-- Opening Marker --

(* ===== verification/GuestSpec.v ===== *)
(** What the hypervisor promises its guests about memory, for every run of the
    operations that set guests up, remove them and share pages between them. *)
From S2P Require Import Prelude Bitmap Frames Mmu MmuMap MmuReset MmuCreate MmuSpec MmuForest Guest GuestSlots GuestInv GuestGrants GuestSetup GuestLife GuestOps.

Module GuestSpec.
Import Mmu MmuMap MmuCreate MmuSpec MmuForest Guest GuestSlots GuestInv GuestGrants GuestSetup GuestLife GuestOps.
Implicit Types (s : avz) (d e : guest) (x : memslot_entry_t) (y : mmu) (G : list (Z * Z)) (i j : nat).

(** ** Operations *)
Inductive op :=
  | Boot (soo : bool)                            (* construct_agency *)
  | Inject (sz ipa : Z)                          (* inject_me *)
  | Reserve (sz : Z)                             (* write_ME_snapshot, first call *)
  | Restore (i : nat) (sub : option Z) (sub_paddr ipa vbstore_pfn : Z) (* write_ME_snapshot, second call *)
  | Hypercall (i : nat) (a : gnttab_op_t)        (* do_gnttab by domain i *)
  | Shutdown (i : nat)                           (* shutdown_ME *)
  | Refill (t : Z).                              (* the heap gives a page *)

Definition exec (c : config) (o : op) : kern avz unit :=
  match o with
  | Boot soo => construct_agency (sys_root c) soo
  | Inject sz ipa => _ ← inject_me (sys_root c) sz ipa; mret tt
  | Reserve sz => _ ← get_ME_free_slot (sys_root c) sz; mret tt
  | Restore i sub sp ipa p => write_ME_snapshot (sys_root c) (Z.of_nat i) sub sp ipa p
  | Hypercall i a => _ ← do_gnttab (sys_root c) (Z.of_nat i) a; mret tt
  | Shutdown i => shutdown_ME (sys_root c) (Z.of_nat i)
  | Refill t => refill t
  end.

(** A guest grants only frames of its own memory, and a snapshot names no shared
    page of another domain; the rest are the conditions under which the code does not
    stop the machine, and memory for tables. *)
Definition hypercall_ok s i d (a : gnttab_op_t) : Prop :=
  if decide (op_cmd a = GNTTAB_grant_page) then
    exists x, memslot s !! Z.to_nat (DOM_TO_MEMSLOT (domID d)) = Some x /\ own_frame x (op_pfn a) /\ 0 <= ipa_addr x < 2 ^ 48 /\ ipa_addr x mod 4096 = 0 /\
      get_ref_max (gnttab d) < 2 ^ 32 - 1
  else if decide (op_cmd a = GNTTAB_map_page) then
    exists j o r x k g (e : gnttab_t), dom_at s j o /\ op_domid a = Z.of_nat j /\ pagetable d = Some r /\ memslot s !! slot_nr i = Some x /\
      pick_granted_entry (Z.of_nat i) (op_ref a) (op_domid a) s = Ret (Some e, s) /\
      list_find (fun g => gp_free g = true) (grant_pfn d) = Some (k, g) /\ (3 <= length (heap (mm s)))%nat
  else True.
Definition enabled (c : config) s (o : op) : Prop :=
  match o with
  | Boot _ => exists d e a, dom_at s 0 d /\ dom_at s 1 e /\ pagetable d = None /\ pagetable e = None /\ memslot s !! 1%nat = Some a /\ ipa_ok 0 a /\ agency_va_ok c s a
  | Inject sz ipa => exists i v, free_slot (memslot s) = Some i /\ can_take s sz /\ new_slot_ok i sz ipa /\ vbstore_granted s i v /\ (500 <= length (heap (mm s)))%nat
  | Reserve sz => exists i, free_slot (memslot s) = Some i /\ can_take s sz /\ (193 <= length (heap (mm s)))%nat
  | Restore i sub _ ipa p => exists d x k v, sub = None /\ (2 <= i)%nat /\ dom_at s i d /\ pagetable d = None /\ in_use (memslot s) i x /\ ipa_ok i (set_ipa ipa x) /\ (k < NR_GRANT_PFN)%nat /\
      p = win_pfn (set_ipa ipa x) k /\ p * 4096 < 2 ^ 31 /\ vbstore_granted s i v /\ (500 <= length (heap (mm s)))%nat
  | Hypercall i a => exists d, dom_at s i d /\ hypercall_ok s i d a
  | Shutdown i => (2 <= i)%nat /\ exists d r, dom_at s i d /\ pagetable d = Some r
  | Refill t => spare c s t
  end.

(** The grants an operation makes: to whom, which frame. *)
Definition log s (o : op) : list (Z * Z) :=
  match o with
  | Hypercall i a =>
      if decide (op_cmd a = GNTTAB_grant_page) then
        match mjoin (domains s !! i) ≫= (fun d => memslot s !! Z.to_nat (DOM_TO_MEMSLOT (domID d))) with
        | Some x => [(op_domid a, granted_frame x (op_pfn a))]
        | None => []
        end
      else []
  | _ => []
  end.

Inductive runs (c : config) : list op -> avz -> list (Z * Z) -> avz -> list (Z * Z) -> Prop :=
  | runs_nil s G : runs c [] s G s G
  | runs_cons o l s s1 s2 G G2 : enabled c s o -> exec c o s = Ret (tt, s1) -> runs c l s1 (log s o ++ G) s2 G2 -> runs c (o :: l) s G s2 G2.

Section spec.
Context (c : config) (Hlay : layout c).

Lemma hypercall_step G s i d a : ginv c G s -> dom_at s i d -> hypercall_ok s i d a ->
  exists a' s', do_gnttab (sys_root c) (Z.of_nat i) a s = Ret (a', s') /\ ginv c (log s (Hypercall i a) ++ G) s'.
Proof.
  intros Hi Hd Hok. unfold hypercall_ok in Hok. cbn [log]. destruct (decide (op_cmd a = GNTTAB_grant_page)) as [Eg|Eg].
  { destruct Hok as (x & Hx & Ho & Hipa & Hal & Hmax). destruct (grant_ok c Hlay G s i d x a Hi Hd Eg Hx Ho Hipa Hal Hmax) as (E & Hi' & _).
    eexists _, _. split; [exact E|]. unfold dom_at in Hd. rewrite Hd. cbn. rewrite Hx. exact Hi'. }
  destruct (decide (op_cmd a = GNTTAB_map_page)) as [Em|Em].
  { destruct Hok as (j & o & r & x & k & g & e & Ho & Hj & Hr & Hx & Hp & Hf & Hh).
    destruct (map_ok c Hlay G s i j d o r x k g e a Hi Hd Hr Hx Ho Em Hj Hp Hf Hh) as (s' & E & Hm & _). eexists _, s'. split; [exact E|apply Hm]. }
  destruct (decide (op_cmd a = GNTTAB_revoke_page)) as [Er|Er].
  { destruct (revoke_ok c G s i d a Hi Hd Er) as (E & Hi' & _). eexists _, _. split; [exact E|exact Hi']. }
  exists a, s. split; [|exact Hi]. unfold do_gnttab. apply Z.eqb_neq in Eg, Em, Er. by rewrite Eg, Er, Em.
Qed.

Lemma op_step G s o : ginv c G s -> enabled c s o -> exists s', exec c o s = Ret (tt, s') /\ ginv c (log s o ++ G) s'.
Proof.
  intros Hi He. destruct o as [soo|sz ipa|sz|i sub sp ipa p|i a|i|t]; cbn [enabled exec log] in *.
  - destruct He as (d & e & a & Hd & Hde & Hn & Hne & Ha & Hipa & Hva). destruct (agency_ok c Hlay G s soo d e a Hi Hd Hde Hn Hne Ha Hipa Hva) as (s' & t & d' & E & Hi' & _). eauto.
  - destruct He as (i & v & Hf & Ht & Hnew & Hv & Hh). destruct (inject_ok c Hlay G s i sz ipa v Hi Hf Ht Hnew Hv Hh) as (s' & x & n & p & t & E & Hin).
    exists s'. split; [erewrite kbind_ret by exact E; done|apply Hin].
  - destruct He as (i & Hf & (T1 & T2 & T3 & T4) & Hh). destruct (get_slot_ok c Hlay G s i sz Hi Hf T1 T2 T3 T4 Hh) as (x & n & p & s' & E & Hk).
    exists s'. split; [erewrite kbind_ret by exact E; done|apply Hk].
  - destruct He as (d & x & k & v & -> & Hge & Hd & Hn & Hu & Hipa & Hk & -> & Hlt & Hv & Hh). by apply (restore_ok c Hlay G s i d x sp ipa k v).
  - destruct He as (d & Hd & Hok). destruct (hypercall_step G s i d a Hi Hd Hok) as (a' & s' & E & Hi'). exists s'. split; [erewrite kbind_ret by exact E; done|exact Hi'].
  - destruct He as (Hge & d & r & Hd & Hr). destruct (proj1 (gi_live _ _ _ Hi i Hge)) as [x Hu]; [by exists d|].
    destruct (guest_shutdown_ok c Hlay G s i d x r Hi Hge Hd Hr Hu) as (s' & E & Hi' & _). eauto.
  - by apply (refill_ok c Hlay).
Qed.

Lemma runs_ginv l s G s' G' : runs c l s G s' G' -> ginv c G s -> ginv c G' s'.
Proof.
  induction 1 as [|o l s s1 s2 G G2 He E _ IH]; intros Hi; [done|]. apply IH. destruct (op_step G s o Hi He) as (s1' & E' & Hi'). by assert (s1' = s1) as -> by congruence.
Qed.

(** ** Isolation *)
(** Slots of different domains do not overlap. *)
Lemma slots_apart G s i j d e x z pa : ginv c G s -> dom_at s i d -> dom_at s j e -> slot_nr i <> slot_nr j ->
  memslot s !! slot_nr i = Some x -> memslot s !! slot_nr j = Some z -> base_paddr x <= pa < base_paddr x + size x -> ~ (base_paddr z <= pa < base_paddr z + size z).
Proof.
  intros Hi Hd He Hne Hx Hz Hpa Hpz. destruct (gi_agency _ _ _ Hi) as (a & Ha & EA). destruct (sl_agency _ _ _ (gi_slots _ _ _ Hi)) as (a' & Ha' & EB).
  assert (a' = a) as -> by congruence.
  assert (Hcase : forall k f w, dom_at s k f -> memslot s !! slot_nr k = Some w -> slot_nr k = 1%nat /\ w = a \/ in_use (memslot s) (slot_nr k) w).
  { intros k f w Hk Hw. unfold slot_nr in *. destruct (decide (k = 0%nat)); [left; split; [done|congruence]|]. destruct (decide (k = 1%nat)) as [->|]; [left; split; [done|congruence]|].
    right. destruct (proj1 (gi_live _ _ _ Hi k ltac:(lia))) as [w' Hw']; [by exists f|]. assert (w' = w) as -> by (destruct Hw' as (_ & ? & _); congruence). done. }
  destruct (Hcase i d x Hd Hx) as [[E1 ->]|Hu1], (Hcase j e z He Hz) as [[E2 ->]|Hu2]; [lia|..].
  - destruct (slot_size c Hlay G s _ z Hi Hu2) as (_ & _ & K & _). lia.
  - destruct (slot_size c Hlay G s _ x Hi Hu1) as (_ & _ & K & _). lia.
  - destruct (sl_placed _ _ _ (gi_slots _ _ _ Hi) _ _ Hu1) as (o1 & n1 & [P1 P2 P3 P4 _]), (sl_placed _ _ _ (gi_slots _ _ _ Hi) _ _ Hu2) as (o2 & n2 & [Q1 Q2 Q3 Q4 _]).
    assert (Hch : owns (B c) x (Z.to_nat ((pa - B c) / CH)) /\ owns (B c) z (Z.to_nat ((pa - B c) / CH))).
    { unfold owns. rewrite P3, P4, Q3, Q4 in *. set (m1 := (n1 * pages o1)%nat) in *. set (m2 := (n2 * pages o2)%nat) in *. clearbody m1 m2. dlia. }
    destruct Hch as [C1 C2]. by apply (sl_disj _ _ _ (gi_slots _ _ _ Hi) _ _ x z _ Hne Hu1 Hu2 C1).
Qed.

Lemma dev_below i ipa ph sz : (ipa, ph, sz) ∈ ipamap_of i -> ph + sz <= 184549376.
Proof. intros H. by apply dev_chunks in H as (_ & _ & _ & _ & _ & _ & _ & ? & _). Qed.

Lemma shared_below G s i d p : ginv c G s -> dom_at s i d -> p = avz_shared d \/ subdomain_shared d = Some p -> lo c <= p /\ p + 4096 <= hi c /\ p mod 4096 = 0 /\ tables (mm s) !! p = None.
Proof.
  intros Hi Hd [->|Hp]; [destruct (gi_shared _ _ _ Hi i d Hd) as (? & ? & ? & _ & ?); done|].
  destruct (gi_sub _ _ _ Hi i d p Hd Hp) as [_ (e & He & <-)]. destruct (gi_shared _ _ _ Hi 1%nat e He) as (? & ? & ? & _ & ?). done.
Qed.

Lemma isolated G s i d r w pa at_ : ginv c G s -> dom_at s i d -> pagetable d = Some r -> low w -> translate r (tables (mm s)) w = Some (pa, at_) ->
  (forall j e x, dom_at s j e -> slot_nr j <> slot_nr i -> memslot s !! slot_nr j = Some x -> base_paddr x <= pa < base_paddr x + size x -> (Z.of_nat i, pa / 4096) ∈ G) /\
  (lo c <= pa < hi c -> exists p, (p = avz_shared d \/ subdomain_shared d = Some p) /\ p <= pa < p + 4096) /\
  (forall t, is_Some (tables (mm s) !! t) -> t mod 4096 = 0 -> ~ (t <= pa < t + 4096)).
Proof.
  intros Hi Hd Hr Hw Htr. pose proof (gi_tables _ _ _ Hi i d Hd) as Ht. unfold tables_ok in Ht. rewrite Hr in Ht. destruct Ht as (x & Hx & Hg).
  pose proof (go_trans _ _ _ _ _ _ Hg w pa at_ Hw Htr) as Hal. destruct (slot_facts c Hlay G s i d x Hi Hd Hx) as (F1 & F2 & _). pose proof Hlay as [L1 L2 (L3 & _) L4].
  assert (Hhyp : lo c <= pa < hi c -> exists p, (p = avz_shared d \/ subdomain_shared d = Some p) /\ p <= pa < p + 4096).
  { intros Hin. destruct Hal as [?|[?|[(p & Hp & ?)|[(ipa & ph & sz & Hin' & ?)|HG]]]]; [lia|eauto|eauto|apply dev_below in Hin'; lia|].
    destruct (gi_granted _ _ _ Hi _ _ HG) as [K1 K2]. dlia. }
  split_and!; [|done|].
  - intros j e z He Hne Hz Hpz. destruct (slot_facts c Hlay G s j e z Hi He Hz) as (K1 & K2 & _).
    destruct Hal as [Ho|[Hs|[(p & Hp & Hs)|[(ipa & ph & sz & Hin' & ?)|HG]]]]; [|..|done].
    + by destruct (slots_apart G s i j d e x z pa Hi Hd He (not_eq_sym Hne) Hx Hz Ho).
    + destruct (shared_below G s i d _ Hi Hd (or_introl eq_refl)). lia.
    + destruct (shared_below G s i d p Hi Hd (or_intror Hp)). lia.
    + apply dev_below in Hin'. lia.
  - intros t Hts Htm Hpa. destruct (gi_avz _ _ _ Hi t (or_intror Hts)) as [K1 K2]. destruct (Hhyp ltac:(lia)) as (p & Hp & Hin).
    destruct (shared_below G s i d p Hi Hd Hp) as (P1 & P2 & P3 & P4). assert (t = p) as -> by dlia. rewrite P4 in Hts. by destruct Hts.
Qed.
End spec.

End GuestSpec.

-- Closing Marker --

Quote the records from their first line to the line with "Module GuestSpec.", inclusive, without adding or dropping anything.

(* ===== verification/GuestSpec.v ===== *)
(** What the hypervisor promises its guests about memory, for every run of the
    operations that set guests up, remove them and share pages between them. *)
From S2P Require Import Prelude Bitmap Frames Mmu MmuMap MmuReset MmuCreate MmuSpec MmuForest Guest GuestSlots GuestInv GuestGrants GuestSetup GuestLife GuestOps.

Module GuestSpec.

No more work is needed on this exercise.